Abstract
Study objective: To demonstrate how Care Need Index (CNI), a social deprivation index, may be used to allocate total primary health care resources.
Design: Cross sectional survey and register data. The CNI was based on sociodemographic factors: elderly persons living alone, children under age 5, unemployed people, people with low educational status, single parents, high mobility, and foreign born people. The CNI weights were calculated from the ratings of Swedish GPs of the impact of these factors on their workload. The CNI scale was transformed into a positive scale to avoid negative values. CNI weights were calculated for each decile of the study population. The risk of poor self reported health in the CNI deciles was estimated by means of a hierarchical logistic regression in the age range 25–74 (n=27 346). The MigMed database comprising all people living in Sweden was used to calculate the CNI for Stockholm.
Participants: The Swedish population and the population in Stockholm County.

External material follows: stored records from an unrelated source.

(* ===== verification/Plan.v ===== *)
(** * Execution plans ([crates/strategy-graph/src/nodes/plan.rs])

    [Plan.Accumulate] slices a quantity over a horizon: one slice whenever the
    elapsed part of the horizon is ahead of what was emitted. The state is the
    slot of the node. *)
From stdpp Require Import base list strings.
From Stdlib Require Import ZArith QArith Qabs Lia Lqa.
From S2P Require Import Prelude Decimal Bytes Json Graph Indicators Volatility Evaluator NodeBase.
Local Open Scope string_scope.
Local Open Scope nat_scope.
Local Open Scope list_scope.

Section Plan.
Context {D : Decimal}.

Record Accumulate := mkAccumulate {
  acc_side : QuoteSide;
  total_qty : dec;
  duration_secs : Z;
  slice_qty : dec;
  post_offset_bps : dec;
  abort_price_ge : option dec;
  abort_price_le : option dec;
  min_slice_gap_ms : Z;
}.

Definition accumulate_default : Accumulate :=
  mkAccumulate QuoteBuy dec0 3600 (dlit 1 3) (dlit 1 0) None None 500.

(** *** The configuration *)
Section Config.
Context {J : Json} {JD : JsonDecimal (D := D) (J := J)}.

Definition optional_decimal (raw : option string) : option (option dec) :=
  match raw with
  | None => Some None
  | Some s => match parse_decimal s with Ok v => Some (Some v) | Err _ => None end
  end.

Definition checked_i64 (raw : option Z) (dflt : Z) (valid : Z → bool) : option Z :=
  match raw with None => Some dflt | Some d => if valid d then Some d else None end.

Definition accumulate_fields : list string :=
  ["side"; "total_qty"; "duration_secs"; "slice_qty"; "post_offset_bps"; "abort_price_ge"; "abort_price_le";
   "min_slice_gap_ms"].

Definition Accumulate_from_config : json → option Accumulate := config_or accumulate_default (λ c,
  fs ← struct_fields accumulate_fields c;
  side ← opt_field json_as_str 0 fs;
  total ← opt_field json_as_str 1 fs;
  duration ← opt_field json_as_i64 2 fs;
  slice ← opt_field json_as_str 3 fs;
  offset ← opt_field json_as_str 4 fs;
  ge ← opt_field json_as_str 5 fs;
  le ← opt_field json_as_str 6 fs;
  gap ← opt_field json_as_i64 7 fs;
  total ← decimal_field total dec0 (λ _, true);
  duration ← checked_i64 duration 3600 (λ d, 0 <? d)%Z;
  slice ← decimal_field slice (dlit 1 3) (dltb dec0);
  offset ← decimal_field offset (dlit 1 0) (λ _, true);
  ge ← optional_decimal ge;
  le ← optional_decimal le;
  gap ← checked_i64 gap 500 (λ g, 0 <=? g)%Z;
  Some (mkAccumulate match side with
                     | Some s => if bool_decide (s = "sell") then QuoteSell else QuoteBuy
                     | None => QuoteBuy
                     end total duration slice offset ge le gap)).
End Config.

(** *** One tick *)
Definition latch_start (now : Z) (ps : PlanState) : PlanState :=
  mkPlanState (Some (default now (started_at_ms ps))) (qty_emitted ps) (aborted ps) (last_slice_ms ps).

Definition abort_plan (ps : PlanState) : PlanState :=
  mkPlanState (started_at_ms ps) (qty_emitted ps) true (last_slice_ms ps).

Definition abort_price (a : Accumulate) (mid : dec) : bool :=
  match abort_price_ge a with Some ge => dleb ge mid | None => false end
  || match abort_price_le a with Some le => dleb mid le | None => false end.

Definition throttled (a : Accumulate) (now : Z) (ps : PlanState) : bool :=
  (0 <? min_slice_gap_ms a)%Z && (0 <? last_slice_ms ps)%Z
  && (wrap_i64 (now - last_slice_ms ps) <? min_slice_gap_ms a)%Z.

(** The quantity the schedule wants by now. *)
Definition target_qty (a : Accumulate) (elapsed_ms duration_ms : Z) : dec :=
  let frac_bps := dmul (ddiv (dlit elapsed_ms 0) (dlit duration_ms 0)) (dlit 10000 0) in
  dmul (total_qty a) (dmin (ddiv frac_bps (dlit 10000 0)) dec1).

Definition post_price (a : Accumulate) (mid : dec) : dec :=
  let offset := ddiv (dmul mid (post_offset_bps a)) (dlit 10000 0) in
  match acc_side a with QuoteBuy => dsub mid offset | QuoteSell => dadd mid offset end.

Definition next_slice (a : Accumulate) (ps : PlanState) : dec :=
  dmax (dmin (slice_qty a) (dsub (total_qty a) (qty_emitted ps))) dec0.

(** From the schedule check on: [mid] is positive and the plan runs. *)
Definition emit_slice (a : Accumulate) (now : Z) (mid : dec) (ps : PlanState) : list GraphQuote * PlanState :=
  let elapsed_ms := Z.max 0 (wrap_i64 (now - default now (started_at_ms ps))) in
  let duration_ms := wrap_i64 (duration_secs a * 1000) in
  if (duration_ms <=? 0)%Z then ([], ps)
  else if dleb (target_qty a elapsed_ms duration_ms) (dadd (qty_emitted ps) (ddiv (slice_qty a) (dlit 2 0)))
  then ([], ps)
  else
    let slice := next_slice a ps in
    if dleb slice dec0 then ([], ps)
    else ([mkGraphQuote (acc_side a) (post_price a mid) slice],
          mkPlanState (started_at_ms ps) (dadd (qty_emitted ps) slice) (aborted ps) now).

Definition accumulate_step (a : Accumulate) (now : Z) (inputs : list Value) (ps : PlanState) :
    list GraphQuote * PlanState :=
  if dleb (total_qty a) dec0 || aborted ps then ([], ps)
  else if dleb (total_qty a) (qty_emitted ps) then ([], ps)
  else
    let ps := latch_start now ps in
    match number_at inputs 0 with
    | None => ([], ps)
    | Some mid =>
        if dleb mid dec0 then ([], ps)
        else if abort_price a mid then ([], abort_plan ps)
        else if throttled a now ps then ([], ps)
        else emit_slice a now mid ps
    end.

Definition AccumulateNode (a : Accumulate) : NodeKind NodeSlot :=
  stateful [("mid", PtNumber)] [("quotes", PtQuotes)]
    [mkConfigField "side" (WEnum ["buy"; "sell"]); mkConfigField "total_qty" WNumber;
     mkConfigField "duration_secs" WInteger; mkConfigField "slice_qty" WNumber;
     mkConfigField "post_offset_bps" WNumber; mkConfigField "abort_price_ge" WText;
     mkConfigField "abort_price_le" WText; mkConfigField "min_slice_gap_ms" WInteger]
    (λ now inputs ps, let '(qs, ps) := accumulate_step a now inputs ps in Done ([ValQuotes qs], ps)).

(** The quotes of a run of ticks. *)
Fixpoint plan_run (a : Accumulate) (hist : list (Z * list Value)) (ps : PlanState) : list GraphQuote * PlanState :=
  match hist with
  | [] => ([], ps)
  | (now, inputs) :: hist =>
      let '(qs, ps) := accumulate_step a now inputs ps in
      let '(qs', ps) := plan_run a hist ps in (qs ++ qs', ps)
  end.
End Plan.

(** ** What a run of ticks emits *)
Section Bounds.
Context {D : Decimal} {L : DecimalExact D} (a : Accumulate).

Definition qtys (qs : list GraphQuote) : list Q := (λ q, dval (gq_qty q)) <$> qs.

(** A slice of the plan: its side, and no more than the slice size. *)
Definition slice_ok (q : GraphQuote) : Prop :=
  gq_side q = acc_side a ∧ (0 < dval (gq_qty q) <= dval (slice_qty a))%Q.

(** Nothing emitted yet, or within the total. *)
Definition plan_within (ps : PlanState) : Prop :=
  (0 <= dval (qty_emitted ps))%Q ∧ ((dval (qty_emitted ps) == 0)%Q ∨ (dval (qty_emitted ps) <= dval (total_qty a))%Q).

(** What one tick does to the plan. *)
Record step_spec (ps : PlanState) (qs : list GraphQuote) (ps' : PlanState) : Prop := {
  ss_emitted : (dval (qty_emitted ps') == dval (qty_emitted ps) + qsum (qtys qs))%Q;
  ss_within : plan_within ps → plan_within ps';
  ss_slices : Forall slice_ok qs;
  ss_aborted : aborted ps = true → qs = [] ∧ aborted ps' = true;
}.

Lemma idle_spec ps ps' : qty_emitted ps' = qty_emitted ps → (aborted ps = true → aborted ps' = true) →
  step_spec ps [] ps'.
Proof. intros He Ha. split; [rewrite He; cbn; ring | unfold plan_within; by rewrite He | done | auto]. Qed.

Lemma half_qty x : (dval (ddiv x (dlit 2 0)) == dval x / 2)%Q.
Proof. apply half_val. Qed.

Lemma next_slice_bounds ps : (0 < dval (next_slice a ps))%Q →
  (dval (next_slice a ps) <= dval (slice_qty a) ∧
   dval (qty_emitted ps) + dval (next_slice a ps) <= dval (total_qty a))%Q.
Proof.
  unfold next_slice, dmax, dmin. pose proof (dsub_exact (total_qty a) (qty_emitted ps)) as Es.
  destruct (dleb (slice_qty a) _) eqn:E1.
  - destruct (dleb (slice_qty a) dec0) eqn:E2; dec_to_Q; rewrite ?dec0_val in *; lra.
  - destruct (dleb (dsub (total_qty a) (qty_emitted ps)) dec0) eqn:E2; dec_to_Q; rewrite ?dec0_val in *; lra.
Qed.

Lemma emit_slice_spec now mid ps : aborted ps = false →
  step_spec ps (emit_slice a now mid ps).1 (emit_slice a now mid ps).2.
Proof.
  intros Hab. unfold emit_slice. destruct (_ <=? 0)%Z; [by apply idle_spec|].
  destruct (dleb (target_qty _ _ _) _); [by apply idle_spec|].
  destruct (dleb (next_slice a ps) dec0) eqn:Es; [by apply idle_spec|].
  apply dleb_gt in Es. unfold dlt in Es. rewrite dec0_val in Es. pose proof (next_slice_bounds ps Es) as [Hs Ht].
  split; cbn [fst snd qty_emitted aborted].
  - rewrite dadd_exact. cbn. ring.
  - intros [H0 _]. unfold plan_within. cbn [qty_emitted]. rewrite dadd_exact. split; [lra | right; lra].
  - apply Forall_singleton. done.
  - congruence.
Qed.

Lemma accumulate_step_spec now inputs ps :
  step_spec ps (accumulate_step a now inputs ps).1 (accumulate_step a now inputs ps).2.
Proof.
  unfold accumulate_step. destruct (dleb (total_qty a) dec0 || aborted ps) eqn:E0; [by apply idle_spec|].
  apply orb_false_elim in E0 as [_ Hab].
  destruct (dleb (total_qty a) (qty_emitted ps)); [by apply idle_spec|].
  destruct (number_at inputs 0) as [mid|]; [|by apply idle_spec].
  destruct (dleb mid dec0); [by apply idle_spec|].
  destruct (abort_price a mid); [by apply idle_spec|].
  destruct (throttled a now _); [by apply idle_spec|].
  destruct (emit_slice_spec now mid (latch_start now ps) Hab) as [H1 H2 H3 H4]. split; auto.
Qed.

Lemma qsum_qtys_app l1 l2 : (qsum (qtys (l1 ++ l2)) == qsum (qtys l1) + qsum (qtys l2))%Q.
Proof. unfold qtys. rewrite fmap_app. apply qsum_app. Qed.

Lemma plan_run_spec hist : ∀ ps, step_spec ps (plan_run a hist ps).1 (plan_run a hist ps).2.
Proof.
  induction hist as [|[now inputs] hist IH]; intros ps; [by apply idle_spec|]. cbn [plan_run].
  pose proof (accumulate_step_spec now inputs ps) as H1. destruct (accumulate_step a now inputs ps) as [qs ps1].
  pose proof (IH ps1) as H2. destruct (plan_run a hist ps1) as [qs' ps2]. cbn [fst snd] in *.
  destruct H1 as [E1 W1 S1 A1], H2 as [E2 W2 S2 A2]. split.
  - rewrite E2, E1, qsum_qtys_app. ring.
  - auto.
  - by apply Forall_app.
  - intros Hab. destruct (A1 Hab) as [-> H']. destruct (A2 H') as [-> H'']. done.
Qed.

(** Half a slice short of the total, no tick emits again. *)
Lemma plan_strands hist : ∀ ps, (0 < dval (total_qty a))%Q →
  (dval (total_qty a) <= dval (qty_emitted ps) + dval (slice_qty a) / 2)%Q → (plan_run a hist ps).1 = [].
Proof.
  induction hist as [|[now inputs] hist IH]; intros ps Ht Hle; [done|]. cbn [plan_run].
  assert (Hquiet : ∃ ps', accumulate_step a now inputs ps = ([], ps') ∧ qty_emitted ps' = qty_emitted ps).
  { unfold accumulate_step. destruct (_ || _); [by eexists|]. destruct (dleb (total_qty a) _); [by eexists|].
    destruct (number_at inputs 0) as [mid|]; [|by eexists]. destruct (dleb mid dec0); [by eexists|].
    destruct (abort_price a mid); [by eexists|]. destruct (throttled a now _); [by eexists|].
    unfold emit_slice. destruct (_ <=? 0)%Z; [by eexists|]. cbn [latch_start qty_emitted].
    match goal with |- context [dleb ?t ?e] => assert (Hq : dleb t e = true) end.
    { apply dleb_le. unfold dle, target_qty. rewrite dadd_exact, half_val, dmul_exact.
      match goal with |- context [dmin ?x dec1] => assert (Hm : (dval (dmin x dec1) <= 1)%Q) end.
      { unfold dmin. pose proof dec1_val. destruct (dleb _ dec1) eqn:E; dec_to_Q; lra. }
      eapply Qle_trans; [|exact Hle]. nra. }
    rewrite Hq. by eexists. }
  destruct Hquiet as (ps' & -> & Hq). destruct (plan_run a hist ps') as [qs' ps''] eqn:E.
  cbn [fst]. pose proof (IH ps') as H. rewrite E in H. cbn [fst app] in *. apply H; [done|]. by rewrite Hq.
Qed.

(** A plan never overshoots. Over any run of ticks from a fresh slot the
    emitted quantity is the sum of the quotes, each on the plan's side, positive
    and at most one slice; the sum never exceeds the total; and once the plan
    is aborted no later tick emits. *)
Theorem plan_never_overshoots hist :
  let '(qs, ps) := plan_run a hist slot_default in
  (dval (qty_emitted ps) == qsum (qtys qs))%Q ∧
  ((qsum (qtys qs) == 0)%Q ∨ (qsum (qtys qs) <= dval (total_qty a))%Q) ∧
  Forall slice_ok qs ∧
  (aborted ps = true → ∀ later, (plan_run a later ps).1 = []).
Proof.
  pose proof (plan_run_spec hist slot_default) as [E W S _]. destruct (plan_run a hist slot_default) as [qs ps].
  cbn [fst snd] in *. assert (H0 : (dval (qty_emitted (slot_default (T := PlanState))) == 0)%Q) by apply dec0_val.
  rewrite H0 in E. assert (Eq : (dval (qty_emitted ps) == qsum (qtys qs))%Q) by (rewrite E; ring).
  split; [done|]. split; [|split; [done|]].
  - destruct W as [_ W]; [split; [rewrite H0; lra | by left]|]. rewrite Eq in W. exact W.
  - intros Hab later. destruct (plan_run_spec later ps) as [_ _ _ A]. by apply A.
Qed.
End Bounds.

(** A plan of one unit in one slice over ten seconds, ticked at its start and its end. *)
Definition demo_plan : Accumulate (D := Qc_decimal) :=
  mkAccumulate QuoteSell (dlit 1 0) 10 (dlit 1 0) (dlit 1 0) None None 500.
Definition demo_ticks : list (Z * list (Value (D := Qc_decimal))) :=
  [(1000%Z, [ValNumber (dlit 100 0)]); (11000%Z, [ValNumber (dlit 100 0)]); (12000%Z, [ValNumber (dlit 100 0)])].

Example demo_plan_emits : deqb (qty_emitted (plan_run demo_plan demo_ticks slot_default).2) (dlit 1 0) = true
  ∧ length (plan_run demo_plan demo_ticks slot_default).1 = 1.
Proof. split; vm_compute; reflexivity. Qed.

Lemma plan_never_overshoots_witness :
  let '(qs, ps) := plan_run demo_plan demo_ticks slot_default in
  (dval (qty_emitted ps) == qsum (qtys qs))%Q ∧
  ((qsum (qtys qs) == 0)%Q ∨ (qsum (qtys qs) <= dval (total_qty demo_plan))%Q) ∧ Forall (slice_ok demo_plan) qs.
Proof.
  pose proof (plan_never_overshoots demo_plan demo_ticks) as H.
  destruct (plan_run demo_plan demo_ticks slot_default) as [qs ps].
  destruct H as (H1 & H2 & H3 & _). split; [exact H1|]. split; [exact H2 | exact H3].
Defined.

Main results: The means of the CNI for deciles ranged from 61 (most affluent neighbourhoods) to 140 (most deprived) in Stockholm County. The ratio between the tenth and the first decile was 1.66. There was an approximately 150% increased risk of poor self reported health for people living in the most disadvantaged neighbourhoods (OR=2.50) compared with those living in the most affluent ones (OR=1). CNI ratios for the deciles corresponded approximately to the odds ratios of poor self reported health status.
Conclusions: The CNI can be used to allocate total primary health care resources.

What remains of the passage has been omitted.